"""

(* ===== verification/IssuerCalls.v ===== *)
(** * An Issuer's calls, one by one, among any others

    What each call may save, what it promises when it has ended, and that it
    keeps to both whatever other calls do between its operations.  What it does,
    in order, for a run's trace: who issues codes, and what a call that redeems
    one has done before.  And an Issuer
    small enough to run: instances of the parameters an Issuer takes, and one
    Issuer's calls over the in-memory stores - a code offered, guessed at and
    redeemed, a Credential Request deferred, issued and collected - for the
    witnesses of [IssuerTogether].  Libraries do next to nothing: a proof's and a
    key's JSON are numbered texts, a digest is its preimage, and the random source counts. *)
From Stdlib Require Import Ascii.
From S2P Require Import Prelude B64Url Json DcqlQuery DcqlValues Text JwtDate Jws X509 CertChain Hkdf Cose Mdoc MdocVerified MdocIssue MdocIssued Jwk Prog Reasons TxStore.
From S2P Require Import SdJwt SdVerify SdIssue CredentialStatus Attestation CredentialOffer IssuerStores IssuerConfig Issuer IssuerSafe IssuerProofs IssuerEncryption CredentialEndpoint.
#[local] Open Scope Z_scope.

Create HintDb plain.

(** A part that is plain by its shape. *)
Ltac plain_step :=
  match goal with
  | |- plain (Return _) => exact I
  | |- plain (Issuer.ok _) => exact I
  | |- plain (Issuer.err _) => exact I
  | |- plain (Do _ _) => split; [exact I|intros ?]
  | |- plain (pbind _ _) => apply plain_bind; [|intros ?]
  | |- plain (when_none ?e _) => unfold when_none; destruct e
  | |- plain (if ?b then _ else _) => destruct b
  | |- plain (match ?x with _ => _ end) => destruct x
  | |- plain (let '(_, _) := ?x in _) => destruct x
  | |- plain _ => progress auto with plain nocore
  end.
Ltac plain_tac := repeat plain_step.

Create HintDb silent.

Section Calls.
Context `{Codec} `{JsonText} `{IssuerWorld} `{!OfferText} `{!CoseKeys} `{!CborLib} `{!MdocCbor} `{!Curves} `{!JwkText} `{!AttestationText}
  `{!ProofWorld} `{!Rand} `{!SdIssueLib} `{!WireLib} `{!IssueWorld}.
Context {NS CS DS TS OS : Type}
  `{!NonceStore NS} `{!PreAuthorizedCodeStore CS} `{!DeferredTransactionStore DS} `{!NotificationStore TS} `{!CredentialOfferStore OS}
  `{!NonceStoreLaws NS} `{!PreAuthorizedCodeStoreLaws CS} `{!DeferredTransactionStoreLaws DS} `{!NotificationStoreLaws TS}.

(** ** Calls *)

(** But for IssuePreAuthorizedCode, whose code is the application's own, and
    which AssuranceProduction refuses. *)
Inductive request : Type :=
| CallNonce (iss : Issuer)
| CallOffer (iss : Issuer) (req : CreateCredentialOfferRequest)
| CallPreAuthorizedOffer (iss : Issuer) (req : CreatePreAuthorizedOfferRequest)
| CallGetOffer (iss : Issuer) (reference : string)
| CallRedeem (iss : Issuer) (req : ExchangeRequest)
| CallExchange (iss : Issuer) (req : ExchangeRequest)
| CallCredential (iss : Issuer) (auth : AuthorizedRequest) (req : CredentialRequest) (prepare : option preparer)
| CallRespond (iss : Issuer) (encode : CredentialResponse -> option bytes) (auth : AuthorizedRequest) (req : CredentialRequest) (prepare : option preparer)
| CallIssueDeferred (iss : Issuer) (id : string) (content : DeferredIssuance)
| CallDenyDeferred (iss : Issuer) (id : string)
| CallCollect (iss : Issuer) (auth : AuthorizedRequest) (req : DeferredCredentialRequest)
| CallNotification (iss : Issuer) (auth : AuthorizedRequest) (req : NotificationRequest).

Inductive outcome : Type :=
| GotOther
| GotRedeemed (r : res iss_error RedeemedPreAuthorizedCode)
| GotToken (r : res iss_error ExchangeResult)
| GotCredentials (r : res iss_error CredentialResponse)
| GotResponded (r : res iss_error (Z * bytes * string))
| GotDecided (r : res iss_error unit)
| GotCollected (r : res iss_error DeferredCredentialResult)
| GotNotified (r : res iss_error unit).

"""

■ Your task ■
What are the lines of the data above that include the string "option"? Copy them.

■ Solution for this exercise ■
| CallCredential (iss : Issuer) (auth : AuthorizedRequest) (req : CredentialRequest) (prepare : option preparer)
| CallRespond (iss : Issuer) (encode : CredentialResponse -> option bytes) (auth : AuthorizedRequest) (req : CredentialRequest) (prepare : option preparer)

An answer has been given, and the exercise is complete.